* WHAT IS EXPECTED
Copy each line below in which the string "Theorem" appears.

[Saved entries]
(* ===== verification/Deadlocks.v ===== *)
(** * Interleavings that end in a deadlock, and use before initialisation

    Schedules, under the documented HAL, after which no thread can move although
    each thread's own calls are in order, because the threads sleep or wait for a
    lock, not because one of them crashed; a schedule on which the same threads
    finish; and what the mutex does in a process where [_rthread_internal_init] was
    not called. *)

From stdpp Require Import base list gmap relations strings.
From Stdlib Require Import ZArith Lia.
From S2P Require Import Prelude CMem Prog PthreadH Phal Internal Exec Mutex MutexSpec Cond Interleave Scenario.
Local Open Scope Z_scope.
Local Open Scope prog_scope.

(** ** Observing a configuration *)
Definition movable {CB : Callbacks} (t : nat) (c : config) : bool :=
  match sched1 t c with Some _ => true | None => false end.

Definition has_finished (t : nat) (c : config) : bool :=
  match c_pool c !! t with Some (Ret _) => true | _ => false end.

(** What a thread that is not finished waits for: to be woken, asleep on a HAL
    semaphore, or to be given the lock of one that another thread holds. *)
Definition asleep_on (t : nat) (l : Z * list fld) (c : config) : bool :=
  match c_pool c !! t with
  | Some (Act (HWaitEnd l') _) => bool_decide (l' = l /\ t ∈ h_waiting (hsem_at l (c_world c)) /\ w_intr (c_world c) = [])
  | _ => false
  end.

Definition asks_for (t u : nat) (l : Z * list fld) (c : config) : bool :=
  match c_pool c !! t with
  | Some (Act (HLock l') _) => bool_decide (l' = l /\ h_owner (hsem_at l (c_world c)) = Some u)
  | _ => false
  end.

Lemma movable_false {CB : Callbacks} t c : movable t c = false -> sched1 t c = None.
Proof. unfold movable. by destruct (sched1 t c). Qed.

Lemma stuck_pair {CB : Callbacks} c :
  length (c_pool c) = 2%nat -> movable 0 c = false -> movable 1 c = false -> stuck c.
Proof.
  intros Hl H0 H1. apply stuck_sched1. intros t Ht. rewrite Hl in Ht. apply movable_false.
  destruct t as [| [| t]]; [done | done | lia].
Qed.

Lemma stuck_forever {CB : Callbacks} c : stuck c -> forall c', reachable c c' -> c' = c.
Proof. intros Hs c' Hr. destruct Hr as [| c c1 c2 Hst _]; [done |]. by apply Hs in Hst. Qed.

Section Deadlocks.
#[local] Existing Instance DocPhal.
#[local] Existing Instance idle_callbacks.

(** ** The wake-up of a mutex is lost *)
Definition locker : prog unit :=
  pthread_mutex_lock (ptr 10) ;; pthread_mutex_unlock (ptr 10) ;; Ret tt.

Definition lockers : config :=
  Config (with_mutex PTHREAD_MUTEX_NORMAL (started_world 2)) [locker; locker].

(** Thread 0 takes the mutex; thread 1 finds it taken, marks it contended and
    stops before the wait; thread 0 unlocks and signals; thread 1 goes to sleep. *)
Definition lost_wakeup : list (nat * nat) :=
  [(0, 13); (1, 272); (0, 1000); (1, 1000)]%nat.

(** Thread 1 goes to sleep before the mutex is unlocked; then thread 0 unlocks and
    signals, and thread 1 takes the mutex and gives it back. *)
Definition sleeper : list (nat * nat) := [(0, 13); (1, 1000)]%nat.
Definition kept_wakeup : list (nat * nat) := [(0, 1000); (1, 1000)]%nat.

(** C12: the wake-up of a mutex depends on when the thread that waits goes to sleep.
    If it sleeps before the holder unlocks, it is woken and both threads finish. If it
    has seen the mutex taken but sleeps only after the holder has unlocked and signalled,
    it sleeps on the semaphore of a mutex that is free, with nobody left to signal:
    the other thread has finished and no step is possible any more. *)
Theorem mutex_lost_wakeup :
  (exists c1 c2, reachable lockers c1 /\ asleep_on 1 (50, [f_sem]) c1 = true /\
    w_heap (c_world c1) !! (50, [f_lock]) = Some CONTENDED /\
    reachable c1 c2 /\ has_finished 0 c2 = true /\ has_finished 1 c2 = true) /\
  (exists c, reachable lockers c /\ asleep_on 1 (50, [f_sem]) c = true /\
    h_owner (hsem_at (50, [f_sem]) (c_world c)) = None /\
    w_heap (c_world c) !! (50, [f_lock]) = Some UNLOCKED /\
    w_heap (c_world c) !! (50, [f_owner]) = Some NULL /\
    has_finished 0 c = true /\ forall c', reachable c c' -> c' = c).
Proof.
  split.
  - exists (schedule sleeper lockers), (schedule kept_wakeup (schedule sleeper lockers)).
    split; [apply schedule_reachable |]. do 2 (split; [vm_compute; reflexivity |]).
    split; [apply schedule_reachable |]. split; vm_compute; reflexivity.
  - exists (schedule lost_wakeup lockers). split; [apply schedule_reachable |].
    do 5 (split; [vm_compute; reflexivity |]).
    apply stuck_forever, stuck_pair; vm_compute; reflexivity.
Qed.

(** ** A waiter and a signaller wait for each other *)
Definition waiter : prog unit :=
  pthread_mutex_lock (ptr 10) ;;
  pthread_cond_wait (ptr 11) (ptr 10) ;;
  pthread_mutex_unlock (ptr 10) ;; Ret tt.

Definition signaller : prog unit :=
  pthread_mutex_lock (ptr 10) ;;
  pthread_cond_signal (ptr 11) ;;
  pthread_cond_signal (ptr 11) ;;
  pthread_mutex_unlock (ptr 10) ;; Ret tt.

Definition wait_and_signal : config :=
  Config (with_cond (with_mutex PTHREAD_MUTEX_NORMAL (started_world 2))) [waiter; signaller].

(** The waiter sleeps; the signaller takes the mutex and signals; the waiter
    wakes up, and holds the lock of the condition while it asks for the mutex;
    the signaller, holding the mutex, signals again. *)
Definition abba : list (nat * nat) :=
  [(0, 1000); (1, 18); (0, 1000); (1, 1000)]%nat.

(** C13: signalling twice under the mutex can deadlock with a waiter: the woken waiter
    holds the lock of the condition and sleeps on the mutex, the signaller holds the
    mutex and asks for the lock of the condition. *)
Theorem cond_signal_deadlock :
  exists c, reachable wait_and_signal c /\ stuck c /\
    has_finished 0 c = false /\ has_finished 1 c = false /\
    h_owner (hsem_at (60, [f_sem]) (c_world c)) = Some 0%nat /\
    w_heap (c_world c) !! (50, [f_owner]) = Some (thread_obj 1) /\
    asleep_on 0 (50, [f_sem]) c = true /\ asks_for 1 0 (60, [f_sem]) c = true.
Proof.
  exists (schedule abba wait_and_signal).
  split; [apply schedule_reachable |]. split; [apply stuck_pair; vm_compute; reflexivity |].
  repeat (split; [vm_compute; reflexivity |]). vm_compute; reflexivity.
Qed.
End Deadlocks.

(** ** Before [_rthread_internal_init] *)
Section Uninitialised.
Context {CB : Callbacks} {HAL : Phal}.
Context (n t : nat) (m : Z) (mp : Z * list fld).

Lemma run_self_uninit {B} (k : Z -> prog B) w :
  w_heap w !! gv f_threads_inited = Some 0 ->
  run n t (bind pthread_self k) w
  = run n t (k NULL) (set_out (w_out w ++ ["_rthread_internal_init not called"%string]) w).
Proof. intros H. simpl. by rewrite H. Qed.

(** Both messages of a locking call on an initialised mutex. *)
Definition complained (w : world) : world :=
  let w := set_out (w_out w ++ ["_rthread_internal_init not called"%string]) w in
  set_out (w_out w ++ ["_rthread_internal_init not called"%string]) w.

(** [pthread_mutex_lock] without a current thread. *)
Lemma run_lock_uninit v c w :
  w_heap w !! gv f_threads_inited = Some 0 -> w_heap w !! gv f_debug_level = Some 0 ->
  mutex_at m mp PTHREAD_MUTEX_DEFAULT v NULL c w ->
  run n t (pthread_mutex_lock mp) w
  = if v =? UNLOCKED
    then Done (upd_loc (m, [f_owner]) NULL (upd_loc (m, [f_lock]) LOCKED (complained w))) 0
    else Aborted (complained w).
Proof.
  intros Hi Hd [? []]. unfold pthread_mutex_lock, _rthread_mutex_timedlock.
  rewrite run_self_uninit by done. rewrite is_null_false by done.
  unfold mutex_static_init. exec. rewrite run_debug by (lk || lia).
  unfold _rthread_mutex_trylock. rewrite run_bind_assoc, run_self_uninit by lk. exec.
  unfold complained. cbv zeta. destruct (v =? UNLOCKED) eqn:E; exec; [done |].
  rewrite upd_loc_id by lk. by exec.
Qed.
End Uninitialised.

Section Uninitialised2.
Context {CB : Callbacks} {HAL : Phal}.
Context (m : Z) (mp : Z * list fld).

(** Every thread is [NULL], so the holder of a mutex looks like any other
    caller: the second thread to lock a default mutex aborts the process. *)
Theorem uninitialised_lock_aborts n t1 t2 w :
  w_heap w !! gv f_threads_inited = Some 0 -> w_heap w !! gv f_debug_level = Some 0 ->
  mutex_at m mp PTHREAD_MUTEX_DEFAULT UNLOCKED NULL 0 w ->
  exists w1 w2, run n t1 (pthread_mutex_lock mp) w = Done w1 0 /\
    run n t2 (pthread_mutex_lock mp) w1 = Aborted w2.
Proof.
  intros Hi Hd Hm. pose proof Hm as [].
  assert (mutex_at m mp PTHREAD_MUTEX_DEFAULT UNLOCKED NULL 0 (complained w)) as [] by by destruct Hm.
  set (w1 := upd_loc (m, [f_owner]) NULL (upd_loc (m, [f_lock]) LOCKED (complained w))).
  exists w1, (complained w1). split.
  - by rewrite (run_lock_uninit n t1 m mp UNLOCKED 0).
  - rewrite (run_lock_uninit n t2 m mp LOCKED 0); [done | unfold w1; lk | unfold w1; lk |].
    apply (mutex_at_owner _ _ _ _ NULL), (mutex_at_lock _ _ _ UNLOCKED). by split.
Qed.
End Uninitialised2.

* EXERCISE RESULT
Theorem mutex_lost_wakeup :
Theorem cond_signal_deadlock :
Theorem uninitialised_lock_aborts n t1 t2 w :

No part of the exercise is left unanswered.